WHAT YOU WILL DO:
What you give back should be exactly the opening lines of the data, ending with the line that contains "unfold get_tcb at" and including it.

Stored data:
▬▬▬▬▬▬
(** OS_TCBInit with a free block, on a state where the entry of [prio] is reserved. *)
Lemma tcbinit_eq s prio pbos id sz ext opt i j c0 d r : tcb_free s = TcbAt i -> tcb_tbl s !! i = Some c0 ->
  tcb_list s = TcbAt j -> tcb_tbl s !! j = Some d -> i <> j -> (Z.to_nat prio < length (prio_tbl s))%nat ->
  ps_insert (prio_y prio) (prio_bitx prio) (prio_bity prio) (rdy s) = Some r ->
  let c := set_OSTCBPrev TcbNull (set_OSTCBNext (TcbAt j) (init_TCB prio id pbos sz ext opt c0)) in
  OS_TCBInit prio pbos id sz ext opt (set_prio_tbl (<[Z.to_nat prio := TcbReserved]> (prio_tbl s)) s) =
  Some (OS_ERR_NONE, created prio i j c d (OSTCBNext c0) r s).
Proof.
  intros Ef Hi El Hj Hij Hp Hr c.
  assert (Hli : (i < length (tcb_tbl s))%nat) by (by eapply lookup_lt_Some).
  unfold OS_TCBInit. rewrite bind_gets. cbn [tcb_free set_prio_tbl]. rewrite Ef. unfold deref. rewrite bind_ret.
  unfold get_tcb at 1, bind at 1. cbn [tcb_tbl set_prio_tbl]. rewrite Hi. rewrite bind_modify.
  unfold upd_tcb at 1, bind at 1. cbn [tcb_tbl set_tcb_free set_prio_tbl]. rewrite Hi.
  unfold put_prio, bind at 1. cbn [prio_tbl set_tcb_tbl set_tcb_free set_prio_tbl]. rewrite length_insert.
  rewrite (proj2 (Nat.ltb_lt _ _)) by done. rewrite bind_gets.
  unfold upd_tcb at 1, bind at 1. cbn [tcb_tbl tcb_list set_prio_tbl set_tcb_tbl set_tcb_free].
  rewrite list_lookup_insert_eq by done. cbn [tcb_list set_tcb_tbl set_prio_tbl]. rewrite El.
  cbv beta iota. rewrite list_insert_insert_eq. fold c.
  unfold upd_tcb at 1, bind at 1. unfold ret at 1, bind at 1. cbn [tcb_tbl set_tcb_tbl].
  rewrite list_lookup_insert_ne, Hj by done. rewrite bind_modify.
  unfold get_tcb, bind at 1. cbn [tcb_tbl set_tcb_tbl set_tcb_list]. rewrite list_lookup_insert_ne by done.
  rewrite list_lookup_insert_eq by done. unfold rdy_insert, upd_rdy, bind at 1.
  cbn [rdy set_tcb_list set_tcb_tbl set_prio_tbl set_tcb_free]. change (OSTCBY c) with (prio_y prio).
  change (OSTCBBitX c) with (prio_bitx prio). change (OSTCBBitY c) with (prio_bity prio). rewrite Hr.
  rewrite bind_modify. unfold ret, created. by rewrite list_insert_insert_eq.
Qed.

Lemma put_back s prio : prio_tbl s !! Z.to_nat prio = Some TcbNull ->
  set_prio_tbl (<[Z.to_nat prio := TcbNull]> (<[Z.to_nat prio := TcbReserved]> (prio_tbl s)))
    (set_prio_tbl (<[Z.to_nat prio := TcbReserved]> (prio_tbl s)) s) = s.
Proof. intros H. rewrite list_insert_insert_eq, list_insert_id by done. by destruct s. Qed.

Lemma does_task_create s k prio id pbos sz ext opt : repr s k -> kinv k -> 0 <= prio ->
  kcore (a_task_create prio k).2 ->
  does (OSTaskCreateExt prio id pbos sz ext opt) s (a_task_create prio k).1 (a_task_create prio k).2.
Proof.
  intros Hr HI H0. pose proof (ki_core k HI) as C. unfold OSTaskCreateExt, a_task_create.
  destruct (Z.ltb_spec OS_LOWEST_PRIO prio); [intros; by apply runs_does, runs_ret|]. intros HC.
  unfold does. rewrite bind_gets, (proj1 (rp_int _ _ (rp_core _ _ Hr))).
  destruct (0 <? a_int k); [by exists s|]. assert (Hok : prio_ok prio) by (unfold prio_ok; lia).
  pose proof (rp_core _ _ Hr) as R0.
  assert (Hpl : (Z.to_nat prio < length (prio_tbl s))%nat).
  { rewrite (rp_len _ _ R0). unfold OS_LOWEST_PRIO in *. change N_PRIO with 21%nat. lia. }
  destruct (a_tasks k !! prio) as [t|] eqn:Et.
  { destruct (repr_at s k prio t Hr Et) as (_ & i & Hi). unfold bind, get_prio. rewrite Hi. by exists s. }
  pose proof (rp_none _ _ R0 prio Hok Et) as Hnull. unfold get_prio at 1, bind at 1. rewrite Hnull.
  unfold put_prio at 1, bind at 1. rewrite (proj2 (Nat.ltb_lt _ _)) by done.
  destruct (rp_lists _ _ Hr) as (l & lf & Hl). pose proof Hl as [L1 _ _ L4 _ L6 L7 _].
  destruct lf as [|i lf].
  - cbn [length] in L7. rewrite <- L7 in HC |- *. cbn [free_chain] in L4. exists s. split; [|done].
    unfold OS_TCBInit, bind, gets, ret, put_prio. cbn [tcb_free set_prio_tbl]. rewrite L4.
    cbn [Z.eqb OS_ERR_NONE OS_ERR_TASK_NO_MORE_TCB prio_tbl set_prio_tbl].
    rewrite length_insert, (proj2 (Nat.ltb_lt _ _)) by done. do 2 f_equal. by apply put_back.
  - cbn [length] in L7. rewrite <- L7 in HC |- *. destruct L4 as (Etf & c0 & Hc0 & _).
    destruct (chain_head _ _ _ _ L1) as (j & d & q & Etl & Hd & Eq & Hq).
    destruct (ps_repr_insert prio _ _ (rp_rdy _ _ R0) Hok) as (r & Er & Hrr).
    assert (Hij : i <> j) by (intros <-; apply (L6 i (Z.to_nat q)); [constructor|done]).
    rewrite (bind_eq _ _ _ _ _ (tcbinit_eq s prio pbos id sz ext opt i j c0 d r Etf Hc0 Etl Hd Hij Hpl Er)).
    set (c := set_OSTCBPrev TcbNull (set_OSTCBNext (TcbAt j) (init_TCB prio id pbos sz ext opt c0))).
    assert (H1 : repr (created prio i j c d (OSTCBNext c0) r s)
      (set_ready ({[prio]} ∪ a_ready k) (a_put prio new_task (set_free_tcb (length lf) k)))).
    { apply (repr_created s k prio i j c d lf r (length lf)); try done.
      - by apply ki_cur.
      - intros ->. by rewrite (kc_idle k C) in Et.
      - by exists l.
      - by exists c0. }
    cbn [fst snd] in *. apply core_unsched in HC.
    destruct (runs_sched _ _ H1 HC) as (s2 & E2 & H2 & _). exists s2. split; [|done].
    rewrite (bind_eq _ _ _ tt s2); [done|]. cbn [Z.eqb OS_ERR_NONE].
    change (bind (gets running) (fun r => if r then OS_Sched else ret tt) (created prio i j c d (OSTCBNext c0) r s) = Some (tt, s2)).
    rewrite bind_gets. change (running (created prio i j c d (OSTCBNext c0) r s)) with (running s).
    by rewrite (rp_run _ _ R0).
Qed.

Lemma OSTaskCreate_ext prio : OSTaskCreate prio = OSTaskCreateExt prio 0 0 0 0 0.
Proof. done. Qed.

(** ** Deletion *)

(** The links around the block [i], whose links are [nx] and [pv], skip it. *)
Definition bypass (s s' : OS) (i : nat) (nx pv : TcbPtr) : Prop := forall x c, x <> i -> tcb_tbl s !! x = Some c ->
  exists c', tcb_tbl s' !! x = Some c' /\ OSTCBPrio c' = OSTCBPrio c /\
    (pv <> TcbAt x -> OSTCBNext c' = OSTCBNext c) /\ (pv = TcbAt x -> OSTCBNext c' = nx) /\
    (nx <> TcbAt x -> OSTCBPrev c' = OSTCBPrev c) /\ (nx = TcbAt x -> OSTCBPrev c' = pv).

(** The blocks next to that of [p]. *)
Lemma chain_around s p l2 : forall l1 prev ptr i t, tcb_chain s prev ptr (l1 ++ p :: l2) -> NoDup (l1 ++ p :: l2) ->
  prio_tbl s !! Z.to_nat p = Some (TcbAt i) -> tcb_tbl s !! i = Some t ->
  (exists n c, OSTCBNext t = TcbAt n /\ tcb_tbl s !! n = Some c /\ (OSTCBPrio c ∈ l2 \/ OSTCBPrio c = OS_TASK_IDLE_PRIO) /\
     prio_tbl s !! Z.to_nat (OSTCBPrio c) = Some (TcbAt n)) /\
  match l1 with
  | [] => OSTCBPrev t = prev
  | _ => exists j c, OSTCBPrev t = TcbAt j /\ tcb_tbl s !! j = Some c /\ OSTCBPrio c ∈ l1 /\
     prio_tbl s !! Z.to_nat (OSTCBPrio c) = Some (TcbAt j)
  end.
Proof.
  induction l1 as [|q l1 IH]; intros prev ptr i t Hch Hnd Hi Ht; cbn [app tcb_chain] in Hch;
    destruct Hch as (x & c & -> & Hc & E1 & E2 & E3 & E4 & E5 & Hch).
  - assert (x = i) as -> by congruence. assert (c = t) as -> by congruence. split; [|done].
    destruct l2 as [|q l2]; cbn [tcb_chain] in Hch.
    + destruct Hch as (n & c & -> & Hc' & _ & Hp & Hpt). exists n, c. rewrite Hp. auto.
    + destruct Hch as (n & c & -> & Hc' & _ & Hp & _ & _ & Hpt & _). exists n, c. rewrite Hp.
      do 2 (split; [done|]). split; [left; constructor|done].
  - apply NoDup_cons in Hnd as [_ Hnd]. destruct (IH _ _ i t Hch Hnd Hi Ht) as [Hn Hp]. split; [done|].
    destruct l1 as [|q' l1].
    + exists x, c. rewrite E2. do 2 (split; [done|]). split; [constructor|done].
    + destruct Hp as (j & cj & -> & Hcj & Hin & Hpt). exists j, cj. do 2 (split; [done|]). split; [by constructor|done].
Qed.

(** The entries of the other tasks stay. *)
Definition others (s s' : OS) (p : Z) : Prop := forall q x, q <> p -> prio_ok q ->
  prio_tbl s !! Z.to_nat q = Some (TcbAt x) -> prio_tbl s' !! Z.to_nat q = Some (TcbAt x).

(** A list whose blocks are not next to [i] stays. *)
Lemma chain_far s s' i nx pv p : bypass s s' i nx pv -> others s s' p -> p <> OS_TASK_IDLE_PRIO ->
  (forall c, tcb_tbl s !! i = Some c -> OSTCBPrio c = p) ->
  forall l prev ptr, p ∉ l ->
  (forall x c, tcb_tbl s !! x = Some c -> OSTCBPrio c ∈ l \/ OSTCBPrio c = OS_TASK_IDLE_PRIO ->
     pv <> TcbAt x /\ nx <> TcbAt x) ->
  tcb_chain s prev ptr l -> tcb_chain s' prev ptr l.
Proof.
  intros Hby Hoth Hid Hpi. induction l as [|q l IH]; intros prev ptr Hp Hfar; cbn [tcb_chain].
  - intros (x & c & -> & Hc & E1 & E2 & E3). assert (Hxi : x <> i) by (intros ->; specialize (Hpi c Hc); congruence).
    destruct (Hby x c Hxi Hc) as (c' & Hc' & F1 & F2 & F3 & F4 & F5). destruct (Hfar x c Hc) as [Hpv Hnx]; [by right|].
    exists x, c'. rewrite F1, F4 by done. do 4 (split; [done|]). by apply Hoth.
  - apply not_elem_of_cons in Hp as [Hpq Hp]. intros (x & c & -> & Hc & E1 & E2 & E3 & E4 & E5 & Hch).
    assert (Hxi : x <> i) by (intros ->; specialize (Hpi c Hc); congruence).
    destruct (Hby x c Hxi Hc) as (c' & Hc' & F1 & F2 & F3 & F4 & F5).
    destruct (Hfar x c Hc) as [Hpv Hnx]; [left; rewrite E2; constructor|].
    exists x, c'. rewrite F1, F2, F4 by done. do 6 (split; [done|]). split; [by apply Hoth|].
    apply IH; [done| |done]. intros y d Hd Hin. apply (Hfar y d Hd). destruct Hin; [left; by constructor|by right].
Qed.

(** Unlinking the block [i] of the task [p]. *)
Lemma chain_unlink s s' p i t l2 : bypass s s' i (OSTCBNext t) (OSTCBPrev t) -> others s s' p ->
  prio_tbl s !! Z.to_nat p = Some (TcbAt i) -> tcb_tbl s !! i = Some t -> OSTCBPrio t = p ->
  forall l1 prev ptr, tcb_chain s prev ptr (l1 ++ p :: l2) -> NoDup (l1 ++ p :: l2) ->
  OS_TASK_IDLE_PRIO ∉ l1 ++ p :: l2 ->
  (forall x c, tcb_tbl s !! x = Some c -> prev = TcbAt x ->
     (OSTCBPrio c ∉ l1 ++ p :: l2) /\ OSTCBPrio c <> OS_TASK_IDLE_PRIO) ->
  tcb_chain s' prev (match l1 with [] => OSTCBNext t | _ => ptr end) (l1 ++ l2).
Proof.
  intros Hby Hoth Hi Ht Htp. induction l1 as [|q l1 IH]; intros prev ptr Hch Hnd Hid Hprev.
  - destruct (chain_around s p l2 [] prev ptr i t Hch Hnd Hi Ht) as [_ Epv].
    cbn [app tcb_chain] in *. destruct Hch as (x & c & -> & Hc & E1 & E2 & E3 & E4 & E5 & Hch).
    assert (x = i) as -> by congruence. assert (c = t) as -> by congruence.
    apply NoDup_cons in Hnd as [Hp Hnd]. apply not_elem_of_cons in Hid as [Hidp Hid].
    assert (Hpi : forall c, tcb_tbl s !! i = Some c -> OSTCBPrio c = p) by (intros c Hc'; congruence).
    assert (Hpv : forall x c, tcb_tbl s !! x = Some c -> OSTCBPrio c ∈ l2 \/ OSTCBPrio c = OS_TASK_IDLE_PRIO ->
      OSTCBPrev t <> TcbAt x).
    { intros y d Hd Hin Hy. destruct (Hprev y d Hd) as [Hn1 Hn2]; [congruence|]. destruct Hin as [Hin|]; [|done].
      apply Hn1. by constructor. }
    destruct l2 as [|r l2]; cbn [tcb_chain] in *.
    + destruct Hch as (n & c & En & Hcn & F1 & F2 & F3).
      assert (Hni : n <> i) by (intros ->; specialize (Hpi c Hcn); congruence).
      destruct (Hby n c Hni Hcn) as (c' & Hc' & G1 & G2 & G3 & G4 & G5).
      exists n, c'. rewrite G1, G5 by done. do 4 (split; [done|]). by apply Hoth.
    + destruct Hch as (n & c & En & Hcn & F1 & F2 & F3 & F4 & F5 & Hch).
      assert (Hni : n <> i) by (intros ->; specialize (Hpi c Hcn); set_solver).
      destruct (Hby n c Hni Hcn) as (c' & Hc' & G1 & G2 & G3 & G4 & G5).
      apply NoDup_cons in Hnd as [Hr Hnd]. apply not_elem_of_cons in Hp as [Hpr Hp].
      exists n, c'. rewrite G1, G5, G2 by (try done; apply (Hpv n c Hcn); left; rewrite F2; constructor).
      do 6 (split; [done|]). split; [by apply Hoth|].
      apply (chain_far s s' i _ _ p Hby Hoth); try done. intros y d Hd Hin. split.
      * apply (Hpv y d Hd). destruct Hin; [left; by constructor|by right].
      * rewrite En. intros [= <-]. assert (d = c) as -> by congruence. rewrite F2 in Hin. by destruct Hin.
  - pose proof (chain_around s p l2 (q :: l1) prev ptr i t Hch Hnd Hi Ht) as [(n & cn & En & Hcn & Hnin & _) _].
    assert (Hpv : match l1 with [] => True | _ => exists j c, OSTCBPrev t = TcbAt j /\ tcb_tbl s !! j = Some c /\ OSTCBPrio c ∈ l1 /\
      prio_tbl s !! Z.to_nat (OSTCBPrio c) = Some (TcbAt j) end).
    { destruct l1 as [|q' l1]; [done|]. cbn [app tcb_chain] in Hch. destruct Hch as (x & c & _ & _ & _ & _ & _ & _ & _ & Hch).
      apply NoDup_cons in Hnd as [_ Hnd]. apply (chain_around s p l2 (q' :: l1) _ _ i t Hch Hnd Hi Ht). }
    cbn [app tcb_chain] in *. destruct Hch as (x & c & -> & Hc & E1 & E2 & E3 & E4 & E5 & Hch).
    apply NoDup_cons in Hnd as [Hq Hnd]. apply not_elem_of_cons in Hid as [Hidq Hid].
    assert (Hxi : x <> i) by (intros ->; assert (c = t) as -> by congruence; set_solver).
    assert (Hnx : OSTCBNext t <> TcbAt x).
    { rewrite En. intros [= ->]. assert (cn = c) as -> by congruence. rewrite E2 in Hnin. set_solver. }
    destruct (Hby x c Hxi Hc) as (c' & Hc' & G1 & G2 & G3 & G4 & G5).
    exists x, c'. rewrite G1, G4 by done. do 6 (split; [done|]). split; [apply Hoth; [set_solver|done..]|].
    assert (Hnext : OSTCBNext c' = match l1 with [] => OSTCBNext t | _ => OSTCBNext c end).
    { destruct l1 as [|q' l1].
      - apply G3. by apply (chain_around s p l2 [] _ _ i t Hch Hnd Hi Ht).
      - apply G2. destruct Hpv as (j & cj & -> & Hcj & Hin & _). intros [= ->]. assert (cj = c) as -> by congruence.
        rewrite E2 in Hin. apply Hq. apply elem_of_app. by left. }
    rewrite Hnext. apply IH; try done. intros y d Hd [= <-]. assert (d = c) as -> by congruence. by rewrite E2.
Qed.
▬▬▬▬▬▬
TASK SOLUTION:
(** OS_TCBInit with a free block, on a state where the entry of [prio] is reserved. *)
Lemma tcbinit_eq s prio pbos id sz ext opt i j c0 d r : tcb_free s = TcbAt i -> tcb_tbl s !! i = Some c0 ->
  tcb_list s = TcbAt j -> tcb_tbl s !! j = Some d -> i <> j -> (Z.to_nat prio < length (prio_tbl s))%nat ->
  ps_insert (prio_y prio) (prio_bitx prio) (prio_bity prio) (rdy s) = Some r ->
  let c := set_OSTCBPrev TcbNull (set_OSTCBNext (TcbAt j) (init_TCB prio id pbos sz ext opt c0)) in
  OS_TCBInit prio pbos id sz ext opt (set_prio_tbl (<[Z.to_nat prio := TcbReserved]> (prio_tbl s)) s) =
  Some (OS_ERR_NONE, created prio i j c d (OSTCBNext c0) r s).
Proof.
  intros Ef Hi El Hj Hij Hp Hr c.
  assert (Hli : (i < length (tcb_tbl s))%nat) by (by eapply lookup_lt_Some).
  unfold OS_TCBInit. rewrite bind_gets. cbn [tcb_free set_prio_tbl]. rewrite Ef. unfold deref. rewrite bind_ret.
  unfold get_tcb at 1, bind at 1. cbn [tcb_tbl set_prio_tbl]. rewrite Hi. rewrite bind_modify.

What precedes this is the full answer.